I’m not talking about making waterproof, foodsafe or dishwasher safe objects here (that’s a topic for later), I’m wondering about storage conditions for filament before I print with it. I’ve read a number of statements that suggest ambient humidity can be a problem.
PLA is hygroscopic. It absorbs moisture from the air. Here’s a patent application that discusses it as a problem for plastics engineering. When PLA with moisture in it runs through the hot end nozzle of a RepRap printer at nearly twice the boiling point of water, the moisture turns to tiny little bursts of steam. Its a bit like shaking a bottle of carbonated soft-drink, then trying to pour it into a thimble. Not exactly precise.
“In-line drying is required. A moisture content of less than 0.025% (250ppm) is recommended to prevent viscosity degradation. Typical drying conditions are 4 hours at 175 degrees F (80 degrees C) or to a dew point of –30 degrees F (-35 degrees C), with an airflow rate greater than 0.5 cfm/lb of resin throughput. The resin should not be exposed to atmospheric conditions after drying. Keep the package sealed until ready to use and promptly reseal any unused material.”
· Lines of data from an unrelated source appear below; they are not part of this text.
(* ===== verification/JsObject.v ===== *)
(** * Plain JavaScript objects used as dictionaries

    [refreshData] (App.js 134-139) counts reactions in an object literal
    [counts] and tests membership with [counts[k] !== undefined].  A
    property read on a plain object falls back to [Object.prototype], so
    the test also accepts the names of the prototype's properties.  This
    file models what the code relies on: own properties as a
    [gmap string jsval], the read [o[k]], the assignment [o[k] = v]
    (with the [__proto__] setter, which ignores a non-object), and the
    postfix increment [o[k]++] with its [ToNumeric] conversion and the
    rounding of IEEE-754 doubles above 2^53. *)

From S2P Require Import Prelude.

Local Open Scope Z_scope.

(** The values the counting code can meet: [undefined], a number (the
    counts are integers), [NaN], and the function or object that an
    inherited property of [Object.prototype] holds. *)
Inductive jsval :=
| JUndef
| JNum (n : Z)
| JNaN
| JObj.

#[global] Instance jsval_eq_dec : EqDecision jsval.
Proof. solve_decision. Defined.

(** The properties of [Object.prototype] (ECMAScript 2024, 20.1.3 and
    Annex B.2.2). *)
Definition object_prototype_keys : list string :=
  ["constructor"; "hasOwnProperty"; "isPrototypeOf"; "propertyIsEnumerable";
   "toLocaleString"; "toString"; "valueOf"; "__proto__";
   "__defineGetter__"; "__defineSetter__"; "__lookupGetter__"; "__lookupSetter__"]%string.

(** [o[k]]: the own property, else the prototype's, else [undefined]. *)
Definition js_get (o : gmap string jsval) (k : string) : jsval :=
  match o !! k with
  | Some v => v
  | None => if decide (k ∈ object_prototype_keys) then JObj else JUndef
  end.

(** The largest integer below which a double adds one exactly. *)
Definition max_safe : Z := 2 ^ 53.

(** [ToNumeric(v) + 1] on the values above.  At [2^53] the sum rounds
    back to [2^53] (round half to even). *)
Definition js_succ (v : jsval) : jsval :=
  match v with
  | JNum n => JNum (if n <? max_safe then n + 1 else n)
  | _ => JNaN
  end.

(** [o[k] = v] for a non-object [v]: the [__proto__] accessor of
    [Object.prototype] ignores it; any other name becomes an own
    property. *)
Definition js_set (o : gmap string jsval) (k : string) (v : jsval) : gmap string jsval :=
  if decide (k = "__proto__"%string) then o else <[k:=v]> o.

(** [o[k]++] as a statement. *)
Definition js_postinc (o : gmap string jsval) (k : string) : gmap string jsval :=
  js_set o k (js_succ (js_get o k)).

(** ** Lemmas *)

Lemma js_get_own o k v : o !! k = Some v -> js_get o k = v.
Proof. unfold js_get. by intros ->. Qed.

Lemma js_get_absent o k :
  o !! k = None -> k ∉ object_prototype_keys -> js_get o k = JUndef.
Proof. unfold js_get. intros -> ?. by case_decide. Qed.

Lemma lookup_js_set o k v k' :
  js_set o k v !! k' =
    if decide (k = k' /\ k <> "__proto__"%string) then Some v else o !! k'.
Proof.
  unfold js_set. destruct (decide (k = "__proto__"%string)) as [->|Hp].
  - rewrite decide_False; naive_solver.
  - destruct (decide (k = k')) as [<-|Hne].
    + rewrite decide_True by done. apply lookup_insert_eq.
    + rewrite decide_False by naive_solver. by apply lookup_insert_ne.
Qed.

Lemma lookup_js_postinc_ne o k k' : k <> k' -> js_postinc o k !! k' = o !! k'.
Proof. intros Hne. unfold js_postinc. rewrite lookup_js_set. case_decide; naive_solver. Qed.

(** Counting from zero with [++] is exact up to [2^53] and stays there. *)
Lemma iter_js_succ_zero n :
  Nat.iter n js_succ (JNum 0) = JNum (Z.min (Z.of_nat n) max_safe).
Proof.
  induction n as [|n IH]; [done|].
  rewrite Nat.iter_succ, IH. unfold js_succ, max_safe.
  f_equal. destruct (Z.ltb_spec (Z.min (Z.of_nat n) (2 ^ 53)) (2 ^ 53)); lia.
Qed.

(** [NaN] absorbs [++]. *)
Lemma iter_js_succ_nan n : Nat.iter (S n) js_succ JNaN = JNaN.
Proof. induction n as [|n IH]; [done|]. by rewrite Nat.iter_succ, IH. Qed.
(* ===== verification/DataSync.v ===== *)
(** * DataSyncEngine: [refreshData] (App.js 119-149)

    {v
      const refreshData = async (c = coords) => {
        if (!c) return;
        try {
          const [nearListings, nearUrgent] = await Promise.all([...]);
          setListings(nearListings);
          setUrgent(nearUrgent);
          const reactionsMap = {};
          for (const listing of nearListings) {
            try { const listingReactions = await apiGet(...); ...
                  reactionsMap[listing.id] = counts;
            } catch (e) { reactionsMap[listing.id] = { like: 0, ... }; }
          }
          setReactions(reactionsMap);
        } catch (e) { console.error(e); }
      };
    v}
    The function is cut at its [await]s: [refreshData] runs to the
    [Promise.all]; [resume_nearby] is the code after it; [resume_reactions]
    is the body of the loop after the reaction request; [load_reactions]
    is the loop's test (next listing, or [setReactions] at the end).

    [refresh_result] is the atomic refresh of spec 4.2, computed from the
    backend's answers ([Backend], in [Data]); [settle] runs one refresh
    with those answers and nothing else in between, each step resolving
    the continuation the previous step left.  The theorems: a refresh
    that succeeds ends, after one step per listing and one for the
    [Promise.all], in the state of the atomic refresh (a refinement);
    a failing [Promise.all] leaves the state as it was; each listing's
    counts come from its own events alone. *)

From S2P Require Import Prelude JsObject Data ReactionAggregator State.
From Stdlib Require Import QArith_base.

Local Close Scope Q_scope.

Local Open Scope st_scope.

(** [radius_km=3] of the two queries (App.js 123-124). *)
Definition refresh_radius_km : Q := 3%Q.

(** App.js 119-125, up to the [await] of [Promise.all].  [c] is the
    argument, or the [coords] of the closure when the caller passes none. *)
Definition refreshData (c : option Coordinates) : M unit :=
  match c with
  | None => st_ret tt
  | Some c =>
      send (GetListings c refresh_radius_km) ;;
      send (GetUrgentNearby c refresh_radius_km) ;;
      await_ (AwaitNearby c)
  end.

(** The loop of App.js 131-145 at its test: request the reactions of the
    next listing and wait, or [setReactions(reactionsMap)] (App.js 145). *)
Definition load_reactions (ls : list Listing.t) (reactionsMap : gmap Z (gmap string jsval))
    : M unit :=
  match ls with
  | [] => setReactions reactionsMap
  | listing :: rest =>
      send (GetReactions (Listing.id listing)) ;;
      await_ (AwaitReactions listing rest reactionsMap)
  end.

(** After [Promise.all] (App.js 126-131); a rejection of either request
    lands in the outer [catch] (App.js 146-148). *)
Definition resume_nearby (nearListings : option (list Listing.t))
    (nearUrgent : option (list UrgentNeed.t)) : M unit :=
  match nearListings, nearUrgent with
  | Some nearListings, Some nearUrgent =>
      setListings nearListings ;;
      setUrgent nearUrgent ;;
      load_reactions nearListings ∅
  | _, _ => console_error
  end.

(** The counts of a listing from the answer to its reaction request:
    [aggregate] (App.js 134-140), or zeros in the [catch] (App.js 142). *)
Definition counts_of (r : option (list ReactionEvent.t)) : gmap string jsval :=
  match r with
  | Some listingReactions => aggregate listingReactions
  | None => zero_counts
  end.

(** After the reaction request of [listing] (App.js 133-143). *)
Definition resume_reactions (listing : Listing.t) (rest : list Listing.t)
    (reactionsMap : gmap Z (gmap string jsval)) (r : option (list ReactionEvent.t)) : M unit :=
  load_reactions rest (<[Listing.id listing := counts_of r]> reactionsMap).

(** The continuations of this component. *)
Definition resume_sync (p : pending) (r : response) : option (M unit) :=
  match p, r with
  | AwaitNearby _, Nearby ls us => Some (resume_nearby ls us)
  | AwaitReactions l rest acc, Reactions evs => Some (resume_reactions l rest acc evs)
  | _, _ => None
  end.

(** ** The atomic refresh of spec 4.2 *)

Section Reference.
Variable b : Backend.

(** The answer the backend gives to a continuation of this component. *)
Definition answer (p : pending) : option response :=
  match p with
  | AwaitNearby c =>
      Some (Nearby (get_listings b c refresh_radius_km) (get_urgent_nearby b c refresh_radius_km))
  | AwaitReactions l _ _ => Some (Reactions (get_reactions b (Listing.id l)))
  | _ => None
  end.

Definition reaction_counts (l : Listing.t) : gmap string jsval :=
  counts_of (get_reactions b (Listing.id l)).

Definition reactions_from (ls : list Listing.t) (acc : gmap Z (gmap string jsval))
    : gmap Z (gmap string jsval) :=
  foldl (fun acc l => <[Listing.id l := reaction_counts l]> acc) acc ls.

(** [refresh(coords)] of spec 4.2: the listings, the urgent needs and
    the counts of each listing, or [None] when a query fails. *)
Definition refresh_result (c : Coordinates)
    : option (list Listing.t * list UrgentNeed.t * gmap Z (gmap string jsval)) :=
  match get_listings b c refresh_radius_km, get_urgent_nearby b c refresh_radius_km with
  | Some ls, Some us => Some (ls, us, reactions_from ls ∅)
  | _, _ => None
  end.

(** Resolve the newest continuation of this component with the
    backend's answer, [fuel] times. *)
Fixpoint settle (fuel : nat) (w : world) : world :=
  match fuel with
  | 0 => w
  | S fuel =>
      match last (inflight w) with
      | Some p =>
          match answer p with
          | Some r =>
              match resume_sync p r with
              | Some k => settle fuel (resolve (pred (length (inflight w))) k w)
              | None => w
              end
          | None => w
          end
      | None => w
      end
  end.
End Reference.

(** ** Lemmas *)

Lemma exec_refreshData c w :
  st_exec (refreshData (Some c)) w =
    mk_world (dash_of w) (inflight w ++ [AwaitNearby c])
      (sent w ++ [GetListings c refresh_radius_km; GetUrgentNearby c refresh_radius_km])
      (reports w).
Proof. unfold refreshData. cbn. by rewrite <-app_assoc. Qed.

Lemma exec_load_reactions_cons l rest acc w :
  st_exec (load_reactions (l :: rest) acc) w =
    mk_world (dash_of w) (inflight w ++ [AwaitReactions l rest acc])
      (sent w ++ [GetReactions (Listing.id l)]) (reports w).
Proof. reflexivity. Qed.

(** One step of [settle] on the newest continuation. *)
Lemma settle_snoc b n w ps p r k :
  inflight w = ps ++ [p] -> answer b p = Some r -> resume_sync p r = Some k ->
  settle b (S n) w = settle b n (st_exec k (mk_world (dash_of w) ps (sent w) (reports w))).
Proof.
  intros Hw Ha Hr. simpl. rewrite Hw, last_snoc, Ha, Hr.
  unfold resolve. by rewrite Hw, pred_length_snoc, delete_snoc.
Qed.

(** The loop, run to its end with the backend's answers. *)
Lemma settle_load_reactions b rest acc w :
  let w' := settle b (length rest) (st_exec (load_reactions rest acc) w) in
  dash_of w' = dash_of (st_exec (setReactions (reactions_from b rest acc)) w) /\
  inflight w' = inflight w /\
  sent w' = sent w ++ map (fun l => GetReactions (Listing.id l)) rest /\
  reports w' = reports w.
Proof.
  revert acc w. induction rest as [|l rest IH]; intros acc w.
  - simpl. by rewrite app_nil_r.
  - rewrite exec_load_reactions_cons. simpl length.
    erewrite settle_snoc by (done || reflexivity). unfold resume_reactions.
    destruct (IH (<[Listing.id l := counts_of (get_reactions b (Listing.id l))]> acc)
      (mk_world (dash_of w) (inflight w) (sent w ++ [GetReactions (Listing.id l)]) (reports w)))
      as (Hd & Hi & Hs & Hr).
    split; [exact Hd|]. split; [exact Hi|]. split; [|exact Hr].
    etransitivity; [apply Hs|]. simpl. by rewrite <-app_assoc.
Qed.

Lemma lookup_reactions_from_notin b ls acc k :
  k ∉ map Listing.id ls -> reactions_from b ls acc !! k = acc !! k.
Proof.
  revert acc. induction ls as [|l ls IH]; intros acc Hk; [done|].
  simpl. rewrite IH by set_solver. apply lookup_insert_ne. set_solver.
Qed.

Lemma lookup_reactions_from b ls acc l :
  NoDup (map Listing.id ls) -> l ∈ ls ->
  reactions_from b ls acc !! Listing.id l = Some (reaction_counts b l).
Proof.
  revert acc. induction ls as [|l0 ls IH]; intros acc Hnd Hl; [set_solver|].
  simpl in *. apply NoDup_cons in Hnd as [Hnotin Hnd].
  apply elem_of_cons in Hl as [->|Hl]; [|by apply IH].
  rewrite lookup_reactions_from_notin by done. apply lookup_insert_eq.
Qed.

(** ** Theorems *)

(** The scenario of spec 8: at [{lat: 10, lng: 20}] the backend returns
    two listings and one urgent need; the reactions of listing A are
    [like, like, helpful]; the reaction request of listing B fails. *)
Definition coords_10_20 : Coordinates := mk_coords 10 20.

Definition listing_A : Listing.t :=
  Listing.mk 1 "Ladder" "Aluminium ladder" "offer" true false "" "active" 10 20.
Definition listing_B : Listing.t :=
  Listing.mk 2 "Drill" "Cordless drill" "offer" false true "" "active" 10 20.
Definition urgent_U : UrgentNeed.t :=
  UrgentNeed.mk 7 "Jumper cables" "Car will not start" 2 10 20.

Definition scenario_backend : Backend :=
  mk_backend (fun _ _ => Some [listing_A; listing_B]) (fun _ _ => Some [urgent_U])
    (fun id => if decide (id = 1%Z) then Some events_A else None).

(** A backend whose listing query fails. *)
Definition failing_backend : Backend :=
  mk_backend (fun _ _ => None) (fun _ _ => Some [urgent_U]) (fun _ => Some []).

(** C1. Refinement of the atomic refresh of spec 4.2: when both queries
    succeed, [refreshData] followed by one resolution per [await] (the
    [Promise.all], then one reaction request per listing, in order) ends
    in the state that sets the listings, the urgent needs and the counts
    of the atomic refresh at once; no continuation of it is left, and the
    requests sent are the two queries and then one reaction request per
    listing, in the listings' order. *)
Theorem refreshData_refines b c w ls us R :
  refresh_result b c = Some (ls, us, R) ->
  let w' := settle b (S (length ls)) (st_exec (refreshData (Some c)) w) in
  dash_of w' = dash_of (st_exec (setListings ls ;; setUrgent us ;; setReactions R) w) /\
  inflight w' = inflight w /\
  sent w' = sent w ++ [GetListings c refresh_radius_km; GetUrgentNearby c refresh_radius_km]
              ++ map (fun l => GetReactions (Listing.id l)) ls.
Proof.
  unfold refresh_result.
  destruct (get_listings b c refresh_radius_km) as [ls'|] eqn:Hl; [|done].
  destruct (get_urgent_nearby b c refresh_radius_km) as [us'|] eqn:Hu; [|done].
  intros [= <- <- <-]. cbn zeta. rewrite exec_refreshData.
  erewrite settle_snoc by (done || reflexivity).
  unfold resume_nearby. rewrite Hl, Hu.
  destruct (settle_load_reactions b ls' ∅
    (st_exec (setUrgent us') (st_exec (setListings ls')
      (mk_world (dash_of w) (inflight w)
        (sent w ++ [GetListings c refresh_radius_km; GetUrgentNearby c refresh_radius_km])
        (reports w))))) as (Hd & Hi & Hs & _).
  split; [exact Hd|]. split; [exact Hi|].
  etransitivity; [apply Hs|]. simpl. by rewrite <-app_assoc.
Qed.

Lemma refreshData_refines_witness :
  refresh_result scenario_backend coords_10_20 =
    Some ([listing_A; listing_B], [urgent_U], reactions_from scenario_backend [listing_A; listing_B] ∅) /\
  let w' := settle scenario_backend 3 (st_exec (refreshData (Some coords_10_20)) world_init) in
  dash_of w' = dash_of (st_exec (setListings [listing_A; listing_B] ;; setUrgent [urgent_U] ;;
                 setReactions (reactions_from scenario_backend [listing_A; listing_B] ∅)) world_init) /\
  inflight w' = inflight world_init /\
  sent w' = sent world_init ++ [GetListings coords_10_20 refresh_radius_km;
                                GetUrgentNearby coords_10_20 refresh_radius_km]
              ++ map (fun l => GetReactions (Listing.id l)) [listing_A; listing_B].
Proof.
  split; [reflexivity|].
  apply (refreshData_refines scenario_backend coords_10_20 world_init [listing_A; listing_B]
    [urgent_U] (reactions_from scenario_backend [listing_A; listing_B] ∅)).
  reflexivity.
Defined.

(** C2. A refresh whose listing or urgent-need query fails changes
    nothing the view reads (spec 4.2 step 1: the prior state is kept,
    no partial overwrite) and reports the error to the console. *)
Theorem refreshData_failure_keeps_state b c w :
  refresh_result b c = None ->
  let w' := settle b 1 (st_exec (refreshData (Some c)) w) in
  dash_of w' = dash_of w /\ inflight w' = inflight w /\ reports w' = reports w ++ [ConsoleError].
Proof.
  unfold refresh_result. intros Hr. cbn zeta. rewrite exec_refreshData.
  erewrite settle_snoc by (done || reflexivity). unfold resume_nearby.
  destruct (get_listings b c refresh_radius_km), (get_urgent_nearby b c refresh_radius_km);
    done.
Qed.

Lemma refreshData_failure_keeps_state_witness :
  refresh_result failing_backend coords_10_20 = None /\
  let w' := settle failing_backend 1 (st_exec (refreshData (Some coords_10_20)) world_init) in
  dash_of w' = dash_of world_init /\ inflight w' = inflight world_init /\
  reports w' = reports world_init ++ [ConsoleError].
Proof. split; [reflexivity|]. apply refreshData_failure_keeps_state. reflexivity. Defined.

(** C3. Failure isolation (spec 4.2 step 2, spec 8): after a refresh
    whose queries succeed, each listing of the answer (with distinct
    ids) has the counts of its own reaction events, or all zeros when
    its own request failed, whatever the other listings' requests
    returned; the refresh is not aborted. *)
Theorem refresh_counts_isolated b c w ls us l :
  get_listings b c refresh_radius_km = Some ls ->
  get_urgent_nearby b c refresh_radius_km = Some us ->
  NoDup (map Listing.id ls) -> l ∈ ls ->
  reactions (dash_of (settle b (S (length ls)) (st_exec (refreshData (Some c)) w)))
    !! Listing.id l = Some (counts_of (get_reactions b (Listing.id l))).
Proof.
  intros Hl Hu Hnd Hin.
  assert (refresh_result b c = Some (ls, us, reactions_from b ls ∅)) as Hr
    by (unfold refresh_result; by rewrite Hl, Hu).
  destruct (refreshData_refines b c w ls us _ Hr) as (-> & _).
  by apply lookup_reactions_from.
Qed.

Lemma refresh_counts_isolated_witness :
  (get_listings scenario_backend coords_10_20 refresh_radius_km = Some [listing_A; listing_B] /\
   get_urgent_nearby scenario_backend coords_10_20 refresh_radius_km = Some [urgent_U] /\
   NoDup (map Listing.id [listing_A; listing_B]) /\ listing_B ∈ [listing_A; listing_B]) /\
  reactions (dash_of (settle scenario_backend 3
      (st_exec (refreshData (Some coords_10_20)) world_init))) !! Listing.id listing_B
    = Some (counts_of (get_reactions scenario_backend (Listing.id listing_B))).
Proof.
  split; [split; [reflexivity|split; [reflexivity|split; vm_decide]]|].
  apply (refresh_counts_isolated scenario_backend coords_10_20 world_init [listing_A; listing_B]
    [urgent_U]); [reflexivity|reflexivity|vm_decide..].
Defined.

(** The scenario of spec 8, evaluated: A has [like: 2, helpful: 1] and
    zeros elsewhere; B, whose request failed, has all zeros. *)
Example refresh_scenario_counts :
  let d := dash_of (settle scenario_backend 3 (st_exec (refreshData (Some coords_10_20)) world_init)) in
  (fun cs => (js_get cs "like", js_get cs "helpful", js_get cs "available",
              js_get cs "unavailable"))%string <$> (reactions d !! 1%Z)
    = Some (JNum 2, JNum 1, JNum 0, JNum 0) /\
  reactions d !! 2%Z = Some zero_counts.
Proof. vm_compute. split; reflexivity. Qed.
(* ===== verification/UrgentLifecycle.v ===== *)
(** * UrgentNeedLifecycle: broadcasting an urgent need (App.js 160-167, 374-401)

    [handleCreateUrgent] posts the urgent form with the coordinates; after
    the post it clears the title and description of the form its closure
    captured, keeps [radius_km], and refreshes.  A rejected post is not
    caught.  The form's inputs set one field each; the radius input is
    [type="number" min="0.5" max="10" step="0.5"] and its value goes
    through [Number(...)]: the browser's constraint validation blocks a
    submission whose radius is below 0.5, above 10, or not a multiple of
    0.5 from 0.5 ([radius_valid]), as it blocks an empty title or
    description. *)

From S2P Require Import Prelude Data State DataSync.
From Stdlib Require Import QArith_base.

Local Close Scope Q_scope.
Local Open Scope st_scope.

Definition with_urgent_title (f : UrgentForm.t) (s : string) : UrgentForm.t :=
  UrgentForm.mk s (UrgentForm.description f) (UrgentForm.radius_km f).
Definition with_urgent_description (f : UrgentForm.t) (s : string) : UrgentForm.t :=
  UrgentForm.mk (UrgentForm.title f) s (UrgentForm.radius_km f).
Definition with_radius (f : UrgentForm.t) (r : Q) : UrgentForm.t :=
  UrgentForm.mk (UrgentForm.title f) (UrgentForm.description f) r.

(** [min="0.5" max="10" step="0.5"] (App.js 391-393): a value [r] is
    valid when [0.5 <= r <= 10] and [(r - 0.5) / 0.5] is an integer,
    i.e. [2 r] is an integer. *)
Definition radius_valid (r : Q) : bool :=
  Qle_bool (1 # 2) r && Qle_bool r 10 && (Z.rem (2 * Qnum r) (Z.pos (Qden r)) =? 0)%Z.

(** The submission the browser lets through (App.js 379, 385, 391-393). *)
Definition urgent_form_valid (f : UrgentForm.t) : bool :=
  bool_decide (UrgentForm.title f <> ""%string) &&
  bool_decide (UrgentForm.description f <> ""%string) &&
  radius_valid (UrgentForm.radius_km f).

(** [handleCreateUrgent] up to its [await] (App.js 160-164). *)
Definition handleCreateUrgent : M unit :=
  let! d := read in
  match coords d with
  | None => st_ret tt
  | Some c => send (PostUrgent (urgentForm d) c) ;; await_ (AwaitCreateUrgent (urgentForm d) c)
  end.

(** After the post (App.js 165-166), with the closure's [urgentForm]. *)
Definition resume_create_urgent (urgentForm0 : UrgentForm.t) (c : Coordinates) (ok : bool) : M unit :=
  if ok then
    setUrgentForm (with_urgent_description (with_urgent_title urgentForm0 "") "") ;;
    refreshData (Some c)
  else report_ Unhandled.

Definition resume_urgent (p : pending) (r : response) : option (M unit) :=
  match p, r with
  | AwaitCreateUrgent f c, Posted ok => Some (resume_create_urgent f c ok)
  | _, _ => None
  end.

(** ** Lemmas *)

Lemma radius_valid_bounds r : radius_valid r = true -> (1 # 2 <= r <= 10)%Q.
Proof.
  unfold radius_valid. intros H. apply andb_true_iff in H as [H _].
  apply andb_true_iff in H as [H1 H2]. split; by apply Qle_bool_imp_le.
Qed.

Lemma exec_handleCreateUrgent_some w c :
  coords (dash_of w) = Some c ->
  st_exec handleCreateUrgent w =
    st_exec (await_ (AwaitCreateUrgent (urgentForm (dash_of w)) c))
      (st_exec (send (PostUrgent (urgentForm (dash_of w)) c)) w).
Proof. intros Hc. unfold handleCreateUrgent, st_exec, st_bind, read. cbv beta iota. by rewrite Hc. Qed.

(** ** Theorems *)

(** C27. The two outcomes of an urgent-need post (App.js 164-166, spec
    4.5).  Success: the urgent form is the one the handler captured at
    submission with an empty title and description and its [radius_km]
    kept; a refresh at the captured coordinates is issued; nothing is
    reported.  Failure: no [catch] -- the hooks, the continuations and
    the requests are unchanged and the only trace is an unhandled
    rejection (spec 7 (d) asks for the failure to be reported to the
    user). *)
Theorem create_urgent_outcomes urgentForm0 c (ok : bool) w :
  let w' := st_exec (resume_create_urgent urgentForm0 c ok) w in
  if ok then
    urgentForm (dash_of w') = UrgentForm.mk "" "" (UrgentForm.radius_km urgentForm0) /\
    sent w' = sent w ++ [GetListings c refresh_radius_km; GetUrgentNearby c refresh_radius_km] /\
    inflight w' = inflight w ++ [AwaitNearby c] /\ reports w' = reports w
  else
    dash_of w' = dash_of w /\ inflight w' = inflight w /\ sent w' = sent w /\
    reports w' = reports w ++ [Unhandled].
Proof.
  destruct ok; cbn zeta; unfold resume_create_urgent; [|done].
  rewrite st_exec_seq, exec_refreshData. done.
Qed.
Now that sounds pretty heavy duty, and is aimed at factory production. I’m guessing ‘viscosity degradation’ means ‘gets sticky and clogs’, but I could be wrong. More directly relevant to me is the RepRap wiki page on PLA, which I mentioned above. It states
“PLA can absorb moisture from the air. When it is heated this moisture can turn to steam bubbles which with certain hot end (extruder head) designs can interfere with printing. The symptom is that when the extruder motor stops the PLA kept coming out. When the stepper starts again there is a significant delay. Occasionally the tip may blow a bubble with a tiny puff of what looked like steam.
Small amounts of PLA filament (Natureworks PLA4043D has been tried) can have some moisture removed by putting it on a piece of aluminum foil in an oven heated to 170F for an hour. The filament in the oven is floppy, but sticks to itself only slightly. Flexing the coils after cooling unsticks them from each other. Heating a whole spool this way has not been tried, and may result in the spool becoming unusable, so caution is advised.”
“Sticks to itself only slightly” does not sound like a success to me, given how important consistent feed rate is for reliable smooth objects.
I don’t know how common this problem is, but I’m worried anyway. I live in a humid subtropical area where in summer the thunderstorms can drop a foot or so of rain over a couple of days, then the sun comes out and temperatures reach 37 degrees Celsius (98 degrees F?). Humidity >95%. We have no air conditioning. Mould on the ceiling is a problem if we don’t keep the doors and windows open for airflow. I understand that most people in developed countries tend to have air-conditioning, and I wonder if that, more than extruder head design, is what has been protecting most folks.
At our last remaining real photographic store in town I saw a small bar-fridge sized glass-fronted dehumidifying cabinet. I know photographers locally who have big problems keeping their lenses (some of which cost more than my printer) free of mould. Especially the two guys who live in the rainforest… That cabinet costs $400. Plus electricity to run it. I’m wondering what DIY options might work. A sealed fishtank with a small incandescent bulb and some desiccant? Am I just being paranoid, trying to think of things I can do before my MakerGear printer kit arrives?
All suggestions gratefully received.